→ Instructions for the task: Find the lines below holding the word "last" and copy each of them.

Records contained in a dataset
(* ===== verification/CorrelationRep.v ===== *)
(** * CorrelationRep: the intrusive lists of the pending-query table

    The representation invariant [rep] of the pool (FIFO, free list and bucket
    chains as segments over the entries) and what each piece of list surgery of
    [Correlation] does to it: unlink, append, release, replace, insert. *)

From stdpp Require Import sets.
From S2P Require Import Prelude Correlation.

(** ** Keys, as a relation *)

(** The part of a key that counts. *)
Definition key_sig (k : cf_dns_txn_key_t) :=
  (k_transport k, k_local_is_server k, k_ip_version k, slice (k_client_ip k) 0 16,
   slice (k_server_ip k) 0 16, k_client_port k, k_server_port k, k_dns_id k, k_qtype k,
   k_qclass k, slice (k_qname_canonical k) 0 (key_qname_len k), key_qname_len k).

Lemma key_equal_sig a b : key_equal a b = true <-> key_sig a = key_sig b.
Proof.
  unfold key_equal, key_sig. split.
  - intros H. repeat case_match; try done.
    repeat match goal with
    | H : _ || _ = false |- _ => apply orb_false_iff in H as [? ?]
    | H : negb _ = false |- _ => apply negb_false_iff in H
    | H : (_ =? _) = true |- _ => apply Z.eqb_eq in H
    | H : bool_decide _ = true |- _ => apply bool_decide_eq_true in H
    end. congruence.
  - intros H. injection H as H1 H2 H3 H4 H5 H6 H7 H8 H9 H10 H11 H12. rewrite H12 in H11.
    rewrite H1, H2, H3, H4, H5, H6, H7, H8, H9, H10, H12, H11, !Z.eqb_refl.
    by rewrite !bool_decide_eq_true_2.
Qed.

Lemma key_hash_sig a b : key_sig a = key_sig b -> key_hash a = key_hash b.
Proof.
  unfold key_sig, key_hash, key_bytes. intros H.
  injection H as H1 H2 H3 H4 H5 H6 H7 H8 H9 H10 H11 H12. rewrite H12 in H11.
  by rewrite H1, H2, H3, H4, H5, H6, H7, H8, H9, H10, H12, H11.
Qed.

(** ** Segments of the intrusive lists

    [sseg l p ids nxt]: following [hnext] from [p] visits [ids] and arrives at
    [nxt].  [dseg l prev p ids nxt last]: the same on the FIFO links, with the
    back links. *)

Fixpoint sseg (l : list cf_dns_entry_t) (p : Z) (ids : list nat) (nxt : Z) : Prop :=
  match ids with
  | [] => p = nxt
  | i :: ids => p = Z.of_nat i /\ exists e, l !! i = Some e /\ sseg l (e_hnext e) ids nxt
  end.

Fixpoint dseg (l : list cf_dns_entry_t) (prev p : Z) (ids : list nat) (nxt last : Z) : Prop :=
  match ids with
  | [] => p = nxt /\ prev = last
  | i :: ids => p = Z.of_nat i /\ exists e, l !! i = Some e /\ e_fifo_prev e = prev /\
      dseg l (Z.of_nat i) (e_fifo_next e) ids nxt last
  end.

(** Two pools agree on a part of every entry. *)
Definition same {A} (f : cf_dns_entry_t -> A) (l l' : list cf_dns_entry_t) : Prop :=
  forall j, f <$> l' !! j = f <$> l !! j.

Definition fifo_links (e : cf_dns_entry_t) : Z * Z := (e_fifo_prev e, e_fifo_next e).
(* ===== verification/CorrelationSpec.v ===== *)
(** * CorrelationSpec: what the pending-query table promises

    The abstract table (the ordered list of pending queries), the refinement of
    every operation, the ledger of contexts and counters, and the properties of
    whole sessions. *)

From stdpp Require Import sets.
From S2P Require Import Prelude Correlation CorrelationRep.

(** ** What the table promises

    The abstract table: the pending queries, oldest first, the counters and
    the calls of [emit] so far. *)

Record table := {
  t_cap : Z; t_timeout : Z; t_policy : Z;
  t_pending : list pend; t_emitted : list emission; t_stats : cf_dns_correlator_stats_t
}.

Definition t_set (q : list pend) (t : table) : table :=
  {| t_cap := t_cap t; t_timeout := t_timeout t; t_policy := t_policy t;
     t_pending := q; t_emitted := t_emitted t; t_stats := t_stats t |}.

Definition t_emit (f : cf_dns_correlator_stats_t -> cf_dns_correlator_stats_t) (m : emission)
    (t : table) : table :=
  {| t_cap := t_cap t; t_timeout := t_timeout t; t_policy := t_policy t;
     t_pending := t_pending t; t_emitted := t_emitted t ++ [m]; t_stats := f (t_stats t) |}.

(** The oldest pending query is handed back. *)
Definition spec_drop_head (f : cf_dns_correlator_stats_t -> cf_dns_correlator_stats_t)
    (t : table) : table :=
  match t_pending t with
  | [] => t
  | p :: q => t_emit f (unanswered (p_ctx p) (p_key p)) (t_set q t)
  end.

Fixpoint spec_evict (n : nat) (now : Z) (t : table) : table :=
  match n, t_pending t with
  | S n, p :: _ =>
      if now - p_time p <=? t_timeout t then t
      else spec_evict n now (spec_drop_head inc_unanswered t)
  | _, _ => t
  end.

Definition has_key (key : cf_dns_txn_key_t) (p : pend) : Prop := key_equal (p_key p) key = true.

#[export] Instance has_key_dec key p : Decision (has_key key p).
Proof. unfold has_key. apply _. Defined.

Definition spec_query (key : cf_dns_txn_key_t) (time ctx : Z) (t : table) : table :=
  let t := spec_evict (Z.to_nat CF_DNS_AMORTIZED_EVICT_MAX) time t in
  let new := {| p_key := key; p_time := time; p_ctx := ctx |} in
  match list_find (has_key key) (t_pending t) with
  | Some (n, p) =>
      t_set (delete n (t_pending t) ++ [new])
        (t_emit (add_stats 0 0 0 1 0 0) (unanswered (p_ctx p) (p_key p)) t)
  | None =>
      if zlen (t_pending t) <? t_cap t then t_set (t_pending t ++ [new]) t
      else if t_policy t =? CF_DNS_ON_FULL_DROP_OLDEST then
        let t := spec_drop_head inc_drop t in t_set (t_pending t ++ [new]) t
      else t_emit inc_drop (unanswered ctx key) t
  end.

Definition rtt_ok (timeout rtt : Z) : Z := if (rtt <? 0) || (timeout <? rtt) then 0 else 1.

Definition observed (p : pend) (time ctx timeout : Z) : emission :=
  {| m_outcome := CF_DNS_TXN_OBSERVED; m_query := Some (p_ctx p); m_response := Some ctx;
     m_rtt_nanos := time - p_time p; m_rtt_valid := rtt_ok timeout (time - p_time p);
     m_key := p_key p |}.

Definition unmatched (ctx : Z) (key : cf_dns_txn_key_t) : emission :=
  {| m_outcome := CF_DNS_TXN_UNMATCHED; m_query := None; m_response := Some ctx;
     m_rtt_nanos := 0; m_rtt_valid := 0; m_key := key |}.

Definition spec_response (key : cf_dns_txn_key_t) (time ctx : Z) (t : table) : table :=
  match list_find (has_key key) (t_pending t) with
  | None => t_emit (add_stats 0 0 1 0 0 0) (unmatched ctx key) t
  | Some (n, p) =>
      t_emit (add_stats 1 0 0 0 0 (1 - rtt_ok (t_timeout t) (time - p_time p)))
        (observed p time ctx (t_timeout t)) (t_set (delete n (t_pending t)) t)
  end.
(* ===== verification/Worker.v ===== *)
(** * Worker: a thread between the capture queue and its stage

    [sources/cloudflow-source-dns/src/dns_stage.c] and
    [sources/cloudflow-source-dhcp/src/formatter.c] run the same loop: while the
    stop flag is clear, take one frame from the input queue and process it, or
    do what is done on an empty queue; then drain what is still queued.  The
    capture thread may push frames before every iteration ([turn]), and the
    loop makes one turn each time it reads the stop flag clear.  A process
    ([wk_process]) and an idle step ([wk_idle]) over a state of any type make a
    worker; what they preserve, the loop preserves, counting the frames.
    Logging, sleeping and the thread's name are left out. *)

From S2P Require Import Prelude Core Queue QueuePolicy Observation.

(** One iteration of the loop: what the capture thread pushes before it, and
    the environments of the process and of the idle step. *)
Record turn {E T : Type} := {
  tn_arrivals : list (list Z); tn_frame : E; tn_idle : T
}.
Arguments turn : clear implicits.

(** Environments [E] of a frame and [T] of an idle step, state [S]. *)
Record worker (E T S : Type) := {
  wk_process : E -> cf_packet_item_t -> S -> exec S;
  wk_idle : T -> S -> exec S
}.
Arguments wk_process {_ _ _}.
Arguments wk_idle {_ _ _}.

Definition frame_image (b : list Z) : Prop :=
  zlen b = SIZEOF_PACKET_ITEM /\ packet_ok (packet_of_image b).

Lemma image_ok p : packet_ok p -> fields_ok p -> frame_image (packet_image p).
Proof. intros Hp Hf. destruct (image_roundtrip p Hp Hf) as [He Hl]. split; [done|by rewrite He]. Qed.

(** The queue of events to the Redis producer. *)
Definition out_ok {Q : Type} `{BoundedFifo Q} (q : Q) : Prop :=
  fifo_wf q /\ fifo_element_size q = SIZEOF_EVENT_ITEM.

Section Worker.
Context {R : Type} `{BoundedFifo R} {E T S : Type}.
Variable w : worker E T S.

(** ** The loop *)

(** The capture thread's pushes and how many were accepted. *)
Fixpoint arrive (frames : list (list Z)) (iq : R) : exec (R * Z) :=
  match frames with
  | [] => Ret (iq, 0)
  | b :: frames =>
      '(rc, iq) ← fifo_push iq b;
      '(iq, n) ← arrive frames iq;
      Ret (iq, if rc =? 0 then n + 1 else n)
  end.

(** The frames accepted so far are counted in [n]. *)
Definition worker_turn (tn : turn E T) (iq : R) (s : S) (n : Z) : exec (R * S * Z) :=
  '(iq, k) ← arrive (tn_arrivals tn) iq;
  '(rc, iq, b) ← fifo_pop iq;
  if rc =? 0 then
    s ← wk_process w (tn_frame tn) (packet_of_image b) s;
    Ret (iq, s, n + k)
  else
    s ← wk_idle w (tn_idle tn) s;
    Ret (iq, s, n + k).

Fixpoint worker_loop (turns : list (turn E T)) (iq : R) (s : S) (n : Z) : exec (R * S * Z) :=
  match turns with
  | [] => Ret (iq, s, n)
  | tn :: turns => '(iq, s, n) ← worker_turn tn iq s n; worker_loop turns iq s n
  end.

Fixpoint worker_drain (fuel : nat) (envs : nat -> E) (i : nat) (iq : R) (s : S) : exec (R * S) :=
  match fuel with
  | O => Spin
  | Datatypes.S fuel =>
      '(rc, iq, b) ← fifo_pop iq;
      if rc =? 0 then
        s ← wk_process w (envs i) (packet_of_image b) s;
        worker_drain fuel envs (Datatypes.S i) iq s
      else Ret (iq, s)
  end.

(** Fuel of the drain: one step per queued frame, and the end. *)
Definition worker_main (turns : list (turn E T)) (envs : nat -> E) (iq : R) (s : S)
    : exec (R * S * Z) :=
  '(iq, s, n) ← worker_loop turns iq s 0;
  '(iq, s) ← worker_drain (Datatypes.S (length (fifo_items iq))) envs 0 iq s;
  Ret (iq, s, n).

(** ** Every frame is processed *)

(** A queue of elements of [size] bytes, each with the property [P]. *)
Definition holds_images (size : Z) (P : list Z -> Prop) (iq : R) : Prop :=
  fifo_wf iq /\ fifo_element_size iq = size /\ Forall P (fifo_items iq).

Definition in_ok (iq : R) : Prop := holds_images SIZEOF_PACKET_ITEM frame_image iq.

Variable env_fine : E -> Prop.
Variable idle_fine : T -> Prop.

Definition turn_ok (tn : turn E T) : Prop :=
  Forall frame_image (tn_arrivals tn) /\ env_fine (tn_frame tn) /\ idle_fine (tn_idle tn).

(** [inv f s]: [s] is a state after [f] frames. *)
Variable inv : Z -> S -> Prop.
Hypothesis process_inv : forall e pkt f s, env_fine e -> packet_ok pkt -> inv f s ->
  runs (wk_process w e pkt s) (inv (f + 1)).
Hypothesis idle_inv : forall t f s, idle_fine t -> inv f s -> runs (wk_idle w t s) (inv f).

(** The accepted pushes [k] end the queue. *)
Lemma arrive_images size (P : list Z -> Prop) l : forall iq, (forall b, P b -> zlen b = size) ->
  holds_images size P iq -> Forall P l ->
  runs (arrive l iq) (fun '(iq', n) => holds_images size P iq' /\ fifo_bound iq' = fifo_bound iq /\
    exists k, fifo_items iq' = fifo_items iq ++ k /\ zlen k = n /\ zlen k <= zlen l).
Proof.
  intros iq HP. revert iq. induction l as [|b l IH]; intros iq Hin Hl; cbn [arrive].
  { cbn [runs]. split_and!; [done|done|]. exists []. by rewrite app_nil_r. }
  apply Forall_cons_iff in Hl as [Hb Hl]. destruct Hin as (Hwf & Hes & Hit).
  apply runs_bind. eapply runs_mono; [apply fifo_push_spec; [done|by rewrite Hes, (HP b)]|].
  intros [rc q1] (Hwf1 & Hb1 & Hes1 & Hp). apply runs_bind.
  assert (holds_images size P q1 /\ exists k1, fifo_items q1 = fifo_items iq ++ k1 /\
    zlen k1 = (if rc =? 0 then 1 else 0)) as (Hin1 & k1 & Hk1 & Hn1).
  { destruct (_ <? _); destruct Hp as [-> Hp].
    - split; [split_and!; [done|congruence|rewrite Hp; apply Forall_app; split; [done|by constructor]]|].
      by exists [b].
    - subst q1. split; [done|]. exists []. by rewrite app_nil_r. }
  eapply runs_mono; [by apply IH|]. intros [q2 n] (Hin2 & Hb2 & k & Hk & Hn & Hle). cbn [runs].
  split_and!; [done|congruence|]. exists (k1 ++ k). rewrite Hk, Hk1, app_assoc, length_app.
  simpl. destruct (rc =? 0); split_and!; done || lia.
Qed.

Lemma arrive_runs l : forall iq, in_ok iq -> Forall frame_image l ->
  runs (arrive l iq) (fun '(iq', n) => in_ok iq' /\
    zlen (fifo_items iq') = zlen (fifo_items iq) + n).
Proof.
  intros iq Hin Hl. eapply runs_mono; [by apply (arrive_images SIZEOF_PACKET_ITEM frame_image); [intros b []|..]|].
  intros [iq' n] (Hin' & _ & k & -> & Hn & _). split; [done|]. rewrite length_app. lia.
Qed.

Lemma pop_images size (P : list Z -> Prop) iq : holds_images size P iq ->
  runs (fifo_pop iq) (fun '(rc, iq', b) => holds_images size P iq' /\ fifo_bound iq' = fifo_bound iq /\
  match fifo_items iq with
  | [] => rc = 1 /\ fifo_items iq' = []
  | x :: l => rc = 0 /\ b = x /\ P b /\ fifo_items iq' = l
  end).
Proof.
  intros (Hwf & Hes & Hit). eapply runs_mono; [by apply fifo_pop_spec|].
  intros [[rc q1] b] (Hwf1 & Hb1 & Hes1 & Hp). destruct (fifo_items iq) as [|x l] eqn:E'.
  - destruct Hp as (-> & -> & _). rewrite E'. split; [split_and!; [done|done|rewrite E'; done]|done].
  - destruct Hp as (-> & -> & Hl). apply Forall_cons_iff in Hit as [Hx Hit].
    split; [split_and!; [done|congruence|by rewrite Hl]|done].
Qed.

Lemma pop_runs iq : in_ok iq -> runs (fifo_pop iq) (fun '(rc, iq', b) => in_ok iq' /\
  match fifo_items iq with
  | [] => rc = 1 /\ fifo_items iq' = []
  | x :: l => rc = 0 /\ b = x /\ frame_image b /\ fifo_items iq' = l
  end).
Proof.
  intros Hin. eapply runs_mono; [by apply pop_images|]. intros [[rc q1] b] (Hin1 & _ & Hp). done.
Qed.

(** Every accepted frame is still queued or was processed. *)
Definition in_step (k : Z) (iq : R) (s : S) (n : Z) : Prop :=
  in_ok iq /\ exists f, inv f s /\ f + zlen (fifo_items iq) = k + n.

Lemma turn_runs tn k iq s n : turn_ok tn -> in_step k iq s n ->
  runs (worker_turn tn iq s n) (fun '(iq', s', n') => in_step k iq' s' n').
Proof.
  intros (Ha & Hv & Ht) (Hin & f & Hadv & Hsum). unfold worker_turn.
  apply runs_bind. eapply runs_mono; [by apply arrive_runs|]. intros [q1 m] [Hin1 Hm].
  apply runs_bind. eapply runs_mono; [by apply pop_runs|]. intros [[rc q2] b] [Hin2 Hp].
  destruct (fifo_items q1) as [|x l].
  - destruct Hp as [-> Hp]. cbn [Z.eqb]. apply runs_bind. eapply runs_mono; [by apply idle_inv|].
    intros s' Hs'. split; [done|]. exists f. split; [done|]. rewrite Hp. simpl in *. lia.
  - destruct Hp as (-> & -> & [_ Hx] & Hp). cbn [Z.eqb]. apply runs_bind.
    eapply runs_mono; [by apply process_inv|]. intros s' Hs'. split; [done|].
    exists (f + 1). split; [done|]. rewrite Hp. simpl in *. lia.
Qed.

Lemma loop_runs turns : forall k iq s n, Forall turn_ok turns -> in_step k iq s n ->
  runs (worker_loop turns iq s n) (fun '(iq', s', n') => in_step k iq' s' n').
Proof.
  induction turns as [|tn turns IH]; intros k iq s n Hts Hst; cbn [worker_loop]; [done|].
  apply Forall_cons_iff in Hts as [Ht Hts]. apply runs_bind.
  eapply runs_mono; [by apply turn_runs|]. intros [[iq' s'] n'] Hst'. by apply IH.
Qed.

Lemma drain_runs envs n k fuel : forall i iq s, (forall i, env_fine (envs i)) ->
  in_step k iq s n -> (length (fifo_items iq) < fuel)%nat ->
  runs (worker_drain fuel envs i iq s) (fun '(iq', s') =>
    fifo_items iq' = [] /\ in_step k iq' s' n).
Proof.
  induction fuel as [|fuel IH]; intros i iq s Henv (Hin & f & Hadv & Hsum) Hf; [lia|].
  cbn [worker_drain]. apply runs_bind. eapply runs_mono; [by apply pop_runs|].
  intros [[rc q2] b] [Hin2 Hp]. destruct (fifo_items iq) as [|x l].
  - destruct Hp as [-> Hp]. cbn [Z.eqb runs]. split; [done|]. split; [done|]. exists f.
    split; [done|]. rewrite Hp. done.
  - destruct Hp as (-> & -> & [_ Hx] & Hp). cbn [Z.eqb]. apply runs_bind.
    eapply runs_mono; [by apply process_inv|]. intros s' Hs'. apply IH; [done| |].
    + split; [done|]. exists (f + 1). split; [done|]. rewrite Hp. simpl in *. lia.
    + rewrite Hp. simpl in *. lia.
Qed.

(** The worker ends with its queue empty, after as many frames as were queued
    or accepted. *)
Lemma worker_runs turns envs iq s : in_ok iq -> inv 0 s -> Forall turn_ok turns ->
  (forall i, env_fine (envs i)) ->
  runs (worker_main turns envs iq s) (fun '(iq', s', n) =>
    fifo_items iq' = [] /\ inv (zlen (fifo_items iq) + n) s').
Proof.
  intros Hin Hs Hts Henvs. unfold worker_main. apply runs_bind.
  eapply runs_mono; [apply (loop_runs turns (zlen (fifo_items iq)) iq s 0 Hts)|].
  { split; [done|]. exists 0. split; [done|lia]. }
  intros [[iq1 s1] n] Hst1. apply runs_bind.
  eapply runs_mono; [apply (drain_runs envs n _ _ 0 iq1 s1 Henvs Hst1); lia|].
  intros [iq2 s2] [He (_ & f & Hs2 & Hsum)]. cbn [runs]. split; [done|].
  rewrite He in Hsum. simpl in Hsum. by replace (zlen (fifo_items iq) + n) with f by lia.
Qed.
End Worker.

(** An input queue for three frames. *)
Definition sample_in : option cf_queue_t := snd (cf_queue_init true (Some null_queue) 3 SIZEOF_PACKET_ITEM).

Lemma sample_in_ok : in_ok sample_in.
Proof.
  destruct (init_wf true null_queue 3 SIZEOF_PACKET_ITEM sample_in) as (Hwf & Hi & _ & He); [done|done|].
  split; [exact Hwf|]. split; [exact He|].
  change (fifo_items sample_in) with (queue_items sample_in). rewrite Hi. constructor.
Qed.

→ Task output:
    [nxt].  [dseg l prev p ids nxt last]: the same on the FIFO links, with the
Fixpoint dseg (l : list cf_dns_entry_t) (prev p : Z) (ids : list nat) (nxt last : Z) : Prop :=
  | [] => p = nxt /\ prev = last
      dseg l (Z.of_nat i) (e_fifo_next e) ids nxt last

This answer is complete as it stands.